Understanding the Role of Family and Friends

Your role is crucial, but it’s important to understand your limits. You’re not a therapist or a financial advisor. You’re a friend or family member who cares. Here’s what you need to remember:

  • You Can’t Control Their Behaviour: Ultimately, the decision to seek help and change their behaviour is up to them.
  • You Can’t “Fix” Them: Recovery is a journey, and they need to take the lead.
  • You Need to Take Care of Yourself: Supporting someone with a gambling problem can be emotionally draining. Make sure you’re taking care of your own well-being. Set boundaries, seek support for yourself, and don’t feel guilty about prioritising your own needs.
  • Don’t Enable: Avoid actions that inadvertently support their gambling, such as lending money or covering their debts.
  • Celebrate Small Victories: Acknowledge and celebrate their progress, no matter how small. Positive reinforcement can be a powerful motivator.

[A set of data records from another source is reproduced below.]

(** * oneDriveRag: the retrieval-augmented pipeline of [main.py]

    A shallow embedding of the functions of [main.py] and the properties
    its specification states about them.  Python values are modelled as
    the interpreter has them: integers as [Z], strings as [string] (code
    points below 256), lists as [list], dicts as association lists in
    insertion order, a raised exception as the [Err] branch of [result].
    Floating-point arithmetic and the external services are parameters.
    Logging is left out.  An endpoint is modelled up to the response object
    it returns or the exception it raises; of the rendering of a response
    the model keeps the exception [JSONResponse] raises, when it is built,
    on a content that holds a float that is not finite. *)

From stdpp Require Import base list strings pretty gmap.
From Stdlib Require Import ZArith Lia Ascii Floats.SpecFloat.

Local Open Scope string_scope.
Local Open Scope list_scope.
Local Open Scope Z_scope.

(** ** Exceptions and results *)

(** The exceptions the program raises or lets through.  All of them are
    subclasses of Python's [Exception], so [except Exception] catches each. *)
Inductive exn : Type :=
  | HTTPException (status_code : Z) (detail : string)
  | ValueError (msg : string)
  | TypeError (msg : string)
  | KeyError (key : string)
  | IndexError (msg : string)
  | AttributeError (msg : string)
  | OverflowError (msg : string)
  | JSONDecodeError (msg : string)
  | ExternalError (msg : string).

Inductive result (A : Type) : Type :=
  | Ok (a : A)
  | Err (e : exn).
Arguments Ok {A} a.
Arguments Err {A} e.

#[global] Instance result_ret : MRet result := fun _ a => Ok a.
#[global] Instance result_bind : MBind result := fun _ _ f m =>
  match m with
  | Ok a => f a
  | Err e => Err e
  end.

(** The computation returned, it did not raise. *)
Definition is_ok {A} (r : result A) : bool :=
  match r with Ok _ => true | Err _ => false end.

(** ** Python built-ins used by the program *)

Module Py.

(** [str.isspace] on the code points below 256. *)
Definition isspace (c : ascii) : bool :=
  let n := N_of_ascii c in
  ((9 <=? n) && (n <=? 13) || (28 <=? n) && (n <=? 32)
   || (n =? 133) || (n =? 160))%N.

(** [str.split()] with no separator: the maximal runs of characters that
    are not whitespace, in order.  [word] is the run read so far. *)
Fixpoint split_from (word : string) (s : string) : list string :=
  match s with
  | EmptyString =>
      match word with
      | EmptyString => []
      | _ => [word]
      end
  | String c s' =>
      if isspace c then
        match word with
        | EmptyString => split_from "" s'
        | _ => word :: split_from "" s'
        end
      else split_from (word +:+ String c "") s'
  end.

Definition split (s : string) : list string := split_from "" s.

(** [sep.join(ls)]. *)
Definition join (sep : string) (ls : list string) : string :=
  String.concat sep ls.

(** [len(l)]. *)
Definition len {A} (l : list A) : Z := Z.of_nat (length l).

(** [range(start, stop, step)] as the list of its items: the length is
    computed as CPython does, item [k] is [start + k * step]; a zero step
    raises [ValueError]. *)
Definition range_length (start stop step : Z) : Z :=
  let '(lo, hi, st) :=
    if 0 <? step then (start, stop, step) else (stop, start, - step) in
  if hi <=? lo then 0 else (hi - lo - 1) / st + 1.

Definition range (start stop step : Z) : result (list Z) :=
  if step =? 0 then Err (ValueError "range() arg 3 must not be zero")
  else Ok (map (fun k => start + Z.of_nat k * step)
               (seq 0 (Z.to_nat (range_length start stop step)))).

(** A slice bound adjusted to a sequence of length [n] (step 1): negative
    bounds count from the end, and both are clipped to [0 .. n]. *)
Definition adjust_index (n i : Z) : Z :=
  if i <? 0 then Z.max 0 (i + n) else Z.min i n.

(** [l[i:j]]. *)
Definition slice {A} (l : list A) (i j : Z) : list A :=
  let a := adjust_index (len l) i in
  let b := adjust_index (len l) j in
  take (Z.to_nat (b - a)) (drop (Z.to_nat a) l).

End Py.

(** ** The chunker *)

(** [chunk_text(text, chunk_size=500)]: the loop appends one chunk per item
    of [range(0, len(words), chunk_size // 2)]. *)
Definition chunk_text (text : string) (chunk_size : Z) : result (list string) :=
  let chunks := [] in
  let words := Py.split text in
  r ← Py.range 0 (Py.len words) (chunk_size / 2);
  Ok (fold_left
        (fun chunks i =>
           let chunk := Py.join " " (Py.slice words i (i + chunk_size)) in
           chunks ++ [chunk])
        r chunks).

(** The default of the parameter [chunk_size]. *)
Definition default_chunk_size : Z := 500.

(** *** Vocabulary for the properties of the chunker *)

(** No character of the string is whitespace. *)
Fixpoint no_space (s : string) : bool :=
  match s with
  | EmptyString => true
  | String c s' => negb (Py.isspace c) && no_space s'
  end.

(** A word: a non-empty string with no whitespace in it. *)
Definition is_word (s : string) : Prop := s <> "" /\ no_space s = true.
(** X11 witness. *)
Lemma alert_contacts_sent_to_witness :
  (@alert codec_runtime scripted "devops" state_body ops_files []).1.1.1
  = ok_response (resolve "devops" ops_teams)
  ∧ requests_of (@alert codec_runtime scripted "devops" state_body ops_files []).2
    = concat ((fun p =>
                 match provider_url p with
                 | JStr u =>
                     if str_contains "/hooks/" u
                     then [webhook_request (JStr u) (provider_headers p)
                             "resolved No message"]
                     else sms_request (JStr u) (provider_headers p) "resolved No message"
                          <$> resolve "devops" ops_teams
                 | _ => []
                 end) <$> ops_providers).
Proof.
  apply (@alert_contacts_sent_to codec_runtime scripted "devops" state_body ops_files []
           state_data "resolved No message" ops_teams ops_providers).
  - by vm_compute.
  - by vm_compute.
  - exact ops_files_load.
  - repeat constructor; [exact has_url_chat_hook | exact has_url_sms_gateway].
  - by vm_compute.
Defined.

(** X14 witness. *)
Lemma recognized_template_formats_witness :
  (∀ entries,
     Forall (plain_item recognized) name_summary_items →
     dict_get disk_full_payload "alerts" = Some (JArr entries) →
     Forall (fun a => alert_entry a = true) entries →
     @build_message sample_runtime (JObj disk_full_payload) (Some "{alertname}: {summary}")
     = Ok (String.concat nl
             ((fun a => String.concat ""
                          (@item_text sample_runtime (alert_fields a)
                           <$> name_summary_items))
              <$> entries)))
  ∧ (∀ title state,
       Forall (plain_item ["status"; "summary"; "alertname"]) name_summary_items →
       dict_get disk_full_payload "alerts" = None →
       dict_get disk_full_payload "title" = Some title →
       dict_get disk_full_payload "state" = Some state →
       @build_message sample_runtime (JObj disk_full_payload)
         (Some "{alertname}: {summary}")
       = Ok (String.concat ""
               (@item_text sample_runtime (state_fields disk_full_payload state)
                <$> name_summary_items))).
Proof.
  apply (@recognized_template_formats sample_runtime "{alertname}: {summary}"
           name_summary_items disk_full_payload).
  - reflexivity.
  - by vm_compute.
Defined.
(** * DashboardState: the shared-year mediator of the storm dashboard

    A shallow embedding of [src/js/dashboard-state.js] (class
    [DashboardState]) and the properties of its operations.

    Modelling choices, each following the source:
    - [this.state] is a JavaScript object used as a bag of named values: a
      [gmap string prim].  The bag holds primitive values other than
      strings; numbers are integers or NaN (the years of the dashboard),
      and the relational operators of [updateYear] are those of ECMAScript
      on these primitives.
      The bag is a plain object: a key that it does not hold is looked
      up in its prototype, [Object.prototype] from the literal of the
      constructor, whose members ([constructor], [toString], ...) are
      read through the bag and whose accessor [__proto__] receives the
      assignments to that key; [Object.prototype] itself is taken as the
      language defines it.
    - [this.views] is a [Map] traversed by [forEach]: an association list in
      insertion order, with the update-in-place behaviour of [Map.set].
    - [this.listeners] is a [Map] from event names to arrays of callbacks and
      is only ever accessed by key: a [gmap string (list callback)].
      The operations of the class are first given for callbacks that make
      no call on the mediator while they run, for which the array
      traversed by [triggerListeners] cannot change under the traversal;
      module [Live] gives the dispatch over the live array, for callbacks
      that add and remove listeners while they are notified, and the two
      are proved to agree on the former.
    - views and callbacks are foreign objects: a view has an identity, an
      optional [signal] member and an optional [run] member, and a call to
      a member either returns or throws.
    - every operation is a computation in a small monad over the world (the
      mediator, the page's [yearDisplay] element and the object heap) that
      completes normally or abruptly and emits the calls it makes on views,
      callbacks and the console.
    - [prepareSpec] works on a heap of mutable objects, since its contract
      is about copying and aliasing; the specifications it copies are JSON
      documents whose numbers are integers.
    - the awaited calls of [loadVisualization] ([fetch], [response.json()],
      [vegaEmbed]) are answers of the page: each settles normally or throws
      at its [await]. *)

From Stdlib Require Import ZArith Lia.
From stdpp Require Import gmap strings list fin_maps.
(* ===== verification/_CoqProject ===== *)
-Q . S2P
Prelude.v
Ring.v
Bits.v
Buddy.v
Frames.v
Slab.v
SlabInv.v
SlabProps.v
Vma.v
Paging.v
PagingInv.v
Unmap.v
PagingProps.v
PagingDemo.v
HrTimer.v
Channel.v
Process.v
Signal.v
Waiters.v
Scheduler.v
SchedulerInv.v
ProcessCtl.v
Pipe.v
Bytes.v
FsTypes.v
Path.v
Vfs.v
RamFs.v
RamFsInv.v
VfsProps.v
VfsDemo.v
Ext2Format.v
Ext2Volume.v
Ext2Inv.v
Ext2Files.v
Ext2Walk.v
Ext2Dir.v
Ext2Repair.v
FdTable.v
SysFs.v
SysProps.v
Ext2DirInv.v
Ext2RepairInv.v
Ext2Fs.v
Ext2Adapter.v
Ext2Image.v
Ext2Props.v
Ext2Demo.v
Ext2RepairProps.v
HalClock.v
EventQueue.v
HalKeyboard.v
HalMouse.v
HalTty.v
HalProps.v
Elf.v
ElfLoader.v
ElfStack.v
ElfInv.v
ElfProps.v
Net.v
Poll.v
Sockets.v
SocketInv.v
SocketProps.v
SocketDemo.v
HalAcpi.v
AcpiProps.v
Framebuffer.v
FbConsole.v
FbProps.v
FbDemo.v
(* ===== verification/Buddy.v ===== *)
(** The buddy allocator of physical memory:
    [kernel/src/allocator/buddy_allocator.rs].

    The free lists are threaded through the free blocks themselves: the next
    pointer of a free block is a word stored at the block's own address.
    [phys] is that part of physical memory, indexed by block address, so a
    list can be damaged by whoever writes into a free block, as in the
    machine.  The bitmap is the flat byte array of the source.

    A halted processor (the double-free trap loops on [hlt]) and a failed
    [debug_assert!] are both [Panic]. *)

From Stdlib Require Import ZArith Lia.
From stdpp Require Import base numbers gmap list.
From S2P Require Import Prelude Bits.

Local Open Scope Z_scope.

Module Buddy.

(** ** Model *)

Definition MIN_ORDER : Z := 12.
Definition MAX_ORDER : Z := 28.
Definition NUM_ORDERS : nat := Z.to_nat (MAX_ORDER - MIN_ORDER + 1).
Definition MAX_PHYS_ADDR : Z := 512 * 1024 * 1024.

(** Bytes of the bitmap of one order. *)
Definition order_bytes (order : Z) : Z := (Z.shiftr MAX_PHYS_ADDR order + 7) / 8.

(** The loops of [bitmap_offsets] and [bitmap_total_bytes]: the running total
    before each order, and after the last. *)
Fixpoint offsets_from (n : nat) (order running : Z) : list Z :=
  match n with
  | O => []
  | S n' => running :: offsets_from n' (order + 1) (running + order_bytes order)
  end.
Definition bitmap_offsets : list Z := offsets_from NUM_ORDERS MIN_ORDER 0.

Fixpoint total_from (n : nat) (order total : Z) : Z :=
  match n with
  | O => total
  | S n' => total_from n' (order + 1) (total + order_bytes order)
  end.
Definition bitmap_total_bytes : Z := total_from NUM_ORDERS MIN_ORDER 0.

Definition BITMAP_BYTES : nat := Z.to_nat bitmap_total_bytes.
Definition BITMAP_OFFSETS : list Z := bitmap_offsets.
(* ===== verification/Slab.v ===== *)
(** The kernel heap: [kernel/src/allocator/slab.rs], the global allocator.

    Requests of up to 2048 bytes come from nine caches of objects of one size,
    whose free lists run through the free objects themselves; larger ones are
    whole blocks of the frame source.  [Heap] is the allocator with its source
    of frames and the bytes of the window through which the kernel sees
    physical memory; the source keeps its own lists in memory the heap does not
    hold. *)

From Stdlib Require Import ZArith Lia.
From stdpp Require Import base numbers gmap list.
From S2P Require Import Prelude Bits Buddy Frames.

Local Open Scope Z_scope.

Module Slab.

(** ** Model *)

Definition SLAB_SIZES : list Z := [8; 16; 32; 64; 128; 256; 512; 1024; 2048].
Definition NUM_SLABS : nat := length SLAB_SIZES.
Definition MAX_SLAB_SIZE : Z := 2048.
Definition PAGE_SIZE : Z := 4096.
Definition PAGE_ORDER : Z := 12.

(** [usize] addition with the overflow check. *)
Definition add_usize {E} (a b : Z) : outcome E Z := if a + b <? 2 ^ 64 then Ok (a + b) else Panic.

(** [usize::next_power_of_two], which panics when it does not fit. *)
Definition next_power_of_two (x : Z) : may_panic Z := let p := 2 ^ Z.log2_up x in if p <? 2 ^ 64 then Ok p else Panic.
Definition is_power_of_two (x : Z) : bool := (0 <? x) && (Z.land x (x - 1) =? 0).

Definition size_to_buddy_order (size : Z) : may_panic Z :=
  total ← add_usize size PAGE_SIZE;
  let pages := (total - 1) / PAGE_SIZE in
  if pages <=? 1 then Ok PAGE_ORDER
  else p ← next_power_of_two pages; Ok (PAGE_ORDER + trailing_zeros 64 p).

(** [core::alloc::Layout]. *)
Record Layout := mkLayout { size : Z; align : Z }.

Record SlabCache := mkCache {
  free_list : option Z;
  total_objects : Z;
  used_objects : Z;
}.

#[export] Instance SlabCache_fields : Fields SlabCache := fun c => mkCache (free_list c) (total_objects c) (used_objects c).

Definition cache_new : SlabCache := mkCache None 0 0.

(** [SlabAllocator] with what it uses. *)
Record Heap (A : Type) := mkHeap {
  caches : list SlabCache;
  source : A;
  bytes : mem;
}.
Global Arguments mkHeap {A} _ _ _.
Global Arguments caches {A} _.
Global Arguments source {A} _.
Global Arguments bytes {A} _.

Definition new {A} (a : A) (m : mem) : Heap A := mkHeap (replicate NUM_SLABS cache_new) a m.

Definition slab_index (sz : Z) : option nat := position (fun s => sz <=? s) SLAB_SIZES.

(** [FreeObject] in memory: a pointer, null at the end. *)
Definition ptr_bytes (p : option Z) : list Z := to_le 8 (default 0 p).
Definition read_next (m : mem) (p : Z) : option Z := let x := from_le (read_bytes m p 8) in if x =? 0 then None else Some x.

(** [core::ptr::write_bytes]. *)
Definition fill (m : mem) (p b n : Z) : mem := write_bytes m p (replicate (Z.to_nat n) b).

Section slab.
Context {A : Type} `{FrameSource A}.
Variable phys_offset : Z.
Implicit Types (h : Heap A) (c : SlabCache) (m : mem) (a : A).

(** [phys_offset + phys_addr.as_u64()], as a pointer. *)
Definition phys_to_virt (p : Z) : may_panic Z := x ← add_usize phys_offset p; virt_addr x.

(** The loop of [expand]: object [i] and the [n - 1] after it. *)
Fixpoint expand_loop (n : nat) (i page_ptr object_size : Z) (free : option Z) m : option Z * mem :=
  match n with
  | O => (free, m)
  | S n' =>
      let obj_ptr := page_ptr + i * object_size in
      expand_loop n' (i + 1) page_ptr object_size (Some obj_ptr) (write_bytes m obj_ptr (ptr_bytes free))
  end.

Definition expand c a m (object_size : Z) : may_panic (SlabCache * A * mem * bool) :=
  r ← phys_alloc a 12;
  match r with
  | (a, None) => Ok (c, a, m, false)
  | (a, Some page_phys) =>
      page_ptr ← phys_to_virt page_phys;
      let objects_per_page := PAGE_SIZE / object_size in
      let '(free, m) := expand_loop (Z.to_nat objects_per_page) 0 page_ptr object_size (free_list c) m in
      total ← add_usize (total_objects c) objects_per_page;
      Ok (c <| free_list := free |> <| total_objects := total |>, a, m, true)
  end.

(** [SlabCache::allocate] once there is a free object. *)
Definition take_object c m (object_size : Z) : may_panic (SlabCache * mem * Z) :=
  ptr ← unwrap (free_list c);
  if existsb (fun b => b =? 170) (read_bytes m ptr (Z.to_nat (Z.min object_size 8))) then Panic else
  used ← add_usize (used_objects c) 1;
  Ok (c <| free_list := read_next m ptr |> <| used_objects := used |>, fill m ptr 170 (Z.min object_size 256), ptr).

Definition cache_allocate c a m (object_size : Z) : may_panic (SlabCache * A * mem * Z) :=
  r ← match free_list c with
      | None => expand c a m object_size
      | Some _ => Ok (c, a, m, true)
      end;
  let '(c, a, m, ok) := r in
  if ok : bool then r ← take_object c m object_size; let '(c, m, ptr) := r in Ok (c, a, m, ptr) else Ok (c, a, m, 0).

Definition cache_deallocate c m (ptr object_size : Z) : SlabCache * mem :=
  let m := fill m ptr 221 (Z.min object_size 256) in
  (c <| free_list := Some ptr |> <| used_objects := Z.max 0 (used_objects c - 1) |>, write_bytes m ptr (ptr_bytes (free_list c))).

Definition allocate_large h (sz al : Z) : may_panic (Heap A * Z) :=
  order ← size_to_buddy_order (Z.max sz al);
  r ← phys_alloc (source h) order;
  match r with
  | (a, Some phys_addr) => ptr ← phys_to_virt phys_addr; Ok (mkHeap (caches h) a (bytes h), ptr)
  | (a, None) => Ok (mkHeap (caches h) a (bytes h), 0)
  end.

Definition deallocate_large h (ptr sz : Z) : may_panic (Heap A) :=
  order ← size_to_buddy_order sz;
  virt ← virt_addr ptr;
  if virt <? phys_offset then Panic else
  phys ← Buddy.phys_addr (virt - phys_offset);
  a ← phys_free (source h) phys order;
  Ok (mkHeap (caches h) a (bytes h)).

Definition allocate h (layout : Layout) : may_panic (Heap A * Z) :=
  let sz := Z.max (size layout) (align layout) in
  if MAX_SLAB_SIZE <? sz then allocate_large h sz (align layout) else
  match slab_index sz with
  | Some idx =>
      object_size ← unwrap (SLAB_SIZES !! idx);
      if negb (is_power_of_two object_size) || negb (object_size <=? PAGE_SIZE) then Panic else
      c ← unwrap (caches h !! idx);
      r ← cache_allocate c (source h) (bytes h) object_size;
      let '(c, a, m, ptr) := r in
      Ok (mkHeap (<[idx := c]> (caches h)) a m, ptr)
  | None => Ok (h, 0)
  end.

Definition deallocate h (ptr : Z) (layout : Layout) : may_panic (Heap A) :=
  if ptr =? 0 then Ok h else
  let sz := Z.max (size layout) (align layout) in
  if MAX_SLAB_SIZE <? sz then deallocate_large h ptr sz else
  match slab_index sz with
  | Some idx =>
      c ← unwrap (caches h !! idx);
      object_size ← unwrap (SLAB_SIZES !! idx);
      let '(c, m) := cache_deallocate c (bytes h) ptr object_size in
      Ok (mkHeap (<[idx := c]> (caches h)) (source h) m)
  | None => Ok h
  end.

(** [SlabGlobalAlloc]. *)
Definition alloc h (layout : Layout) : may_panic (Heap A * Z) := allocate h layout.
Definition dealloc h (ptr : Z) (layout : Layout) : may_panic (Heap A) := deallocate h ptr layout.

End slab.
End Slab.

Where to Find Help in Aotearoa

New Zealand has a range of services to help those struggling with gambling problems. Encourage your friend or family member to reach out to these resources:

  • The Gambling Helpline: 0800 654 655 – a free, confidential 24/7 service.
  • Problem Gambling Foundation of New Zealand: Offers counselling, support groups, and resources.
  • Te Hiringa Hauora: Provides information and resources on gambling harm.
  • Your GP: Can provide referrals to therapists and other support services.

Conclusion: Standing by Your Mates

Helping a friend or family member with a gambling problem is a challenging but incredibly important task. By recognising the signs, starting the conversation, offering support, and encouraging them to seek professional help, you can make a real difference. Remember, you’re not alone. There are resources available to help both them and you. Be patient, be understanding, and most importantly, be there for them. Your support can be a lifeline in their journey to recovery. Kia kaha, and look after each other, eh?